E o resultado são atrasos nas entregas. Eles chegam a um ano em relação aos prazos estabelecidos em contrato. 

Na Embraer a situação é bem diferente. O backlog está em 382 aeronaves comerciais. E a produção do ano passado ficou em 64. Seriam, então, só 5,9 anos para desovar tudo. Na real, menos: o objetivo para 2024 é elevar a produção para algo entre 72 e 80. Um acréscimo de, no mínimo, 12,5%.

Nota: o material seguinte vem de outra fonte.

Definition Atoi (s : bytes) : option Z :=
  let '(negative, s) := match s with x2d :: s => (true, s) | x2b :: s => (false, s) | _ => (false, s) end in
  if is_nil s then None else
  match atoi_digits s 0 with
  | None => None
  | Some n => let n := if (negative : bool) then - n else n in
              if (- 2 ^ 63 <=? n) && (n <? 2 ^ 63) then Some n else None
  end.

Definition crlf : bytes := [x0d; x0a].

(** [strings.TrimSuffix(s, "\r\n")] *)
Definition trim_crlf (line : bytes) : bytes :=
  if bool_decide (crlf `suffix_of` line) then take (length line - 2) line else line.

Definition parseRESPIntegerLine (line : bytes) : res string Z :=
  match Atoi (trim_crlf line) with Some n => Ok n | None => Err "invalid syntax" end.

(** [make([]byte, length+2)] and the payload read into it. *)
Definition read_payload (length_ : Z) : ST string bytes bytes :=
  let size := add64 length_ 2 in
  if size <? 0 then panic else ReadFull size.

(** [appendRESPFrame] for [pending] frames, one after the other: an array adds the frames
    it announces to those still to be read.  Every frame takes a byte of the stream. *)
Fixpoint append_frames (fuel : nat) (pending : Z) (frame : bytes) : ST string bytes bytes :=
  if pending <=? 0 then ret frame else
  match fuel with
  | O => throw "out of fuel"
  | S fuel =>
      let* prefix := ReadByte in
      if decide (prefix ∈ [x2b; x2d; x3a]) then
        let* line := read_line in append_frames fuel (pending - 1) (frame ++ prefix :: line)
      else if decide (prefix = x24) then
        let* line := read_line in
        let* length_ := lift_res (parseRESPIntegerLine line) in
        if length_ <? 0 then append_frames fuel (pending - 1) (frame ++ prefix :: line) else
        let* payload := read_payload length_ in
        append_frames fuel (pending - 1) (frame ++ prefix :: line ++ payload)
      else if decide (prefix = x2a) then
        let* line := read_line in
        let* count := lift_res (parseRESPIntegerLine line) in
        append_frames fuel (pending - 1 + Z.max 0 count) (frame ++ prefix :: line)
      else throw "unsupported redis resp type"
  end.

Definition readRESPFrame : ST string bytes bytes := fun s => append_frames (S (length s)) 1 [] s.

(** The items of [parseRESPArrayStrings]. *)
Fixpoint array_items (fuel : nat) (count : Z) (values : list bytes) : ST string bytes (list bytes) :=
  if count <=? 0 then ret values else
  match fuel with
  | O => throw "out of fuel"
  | S fuel =>
      let* itemPrefix := ReadByte in
      if decide (itemPrefix = x24) then
        let* lengthLine := read_line in
        let* length_ := lift_res (parseRESPIntegerLine lengthLine) in
        if length_ <? 0 then array_items fuel (count - 1) (values ++ [[]]) else
        let* payload := read_payload length_ in
        let* value := lift_res (goslice 0 length_ payload) in
        array_items fuel (count - 1) (values ++ [value])
      else if decide (itemPrefix = x2b) then
        let* simpleLine := read_line in array_items fuel (count - 1) (values ++ [trim_crlf simpleLine])
      else throw "unsupported redis array item type"
  end.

Isso elimina, ou pelo menos reduz ferozmente, os atrasos – o que faz uma grande diferença. “Os problemas que a indústria tem [hoje] favoreceram empresas como a nossa, que têm conseguido entregar os aviões no tempo”, diz Guilherme Paiva, diretor de Relações com Investidores da Embraer. Ele cita a encomenda da Mexicana de Aviación como exemplo. A companhia operava apenas aviões da Boeing – agora decidiu apostar na série E2, mesmo se tratando de uma aeronave menor.

Em meio a tudo isso, existe a expectativa de que a paixão das companhias aéreas pelo A220, o concorrente direto, ao menos arrefeça – e abra-se espaço para a série E2, principalmente nos EUA.

A Embraer fez 55 anos em 2024. Os próximos 55 começam num bom momento.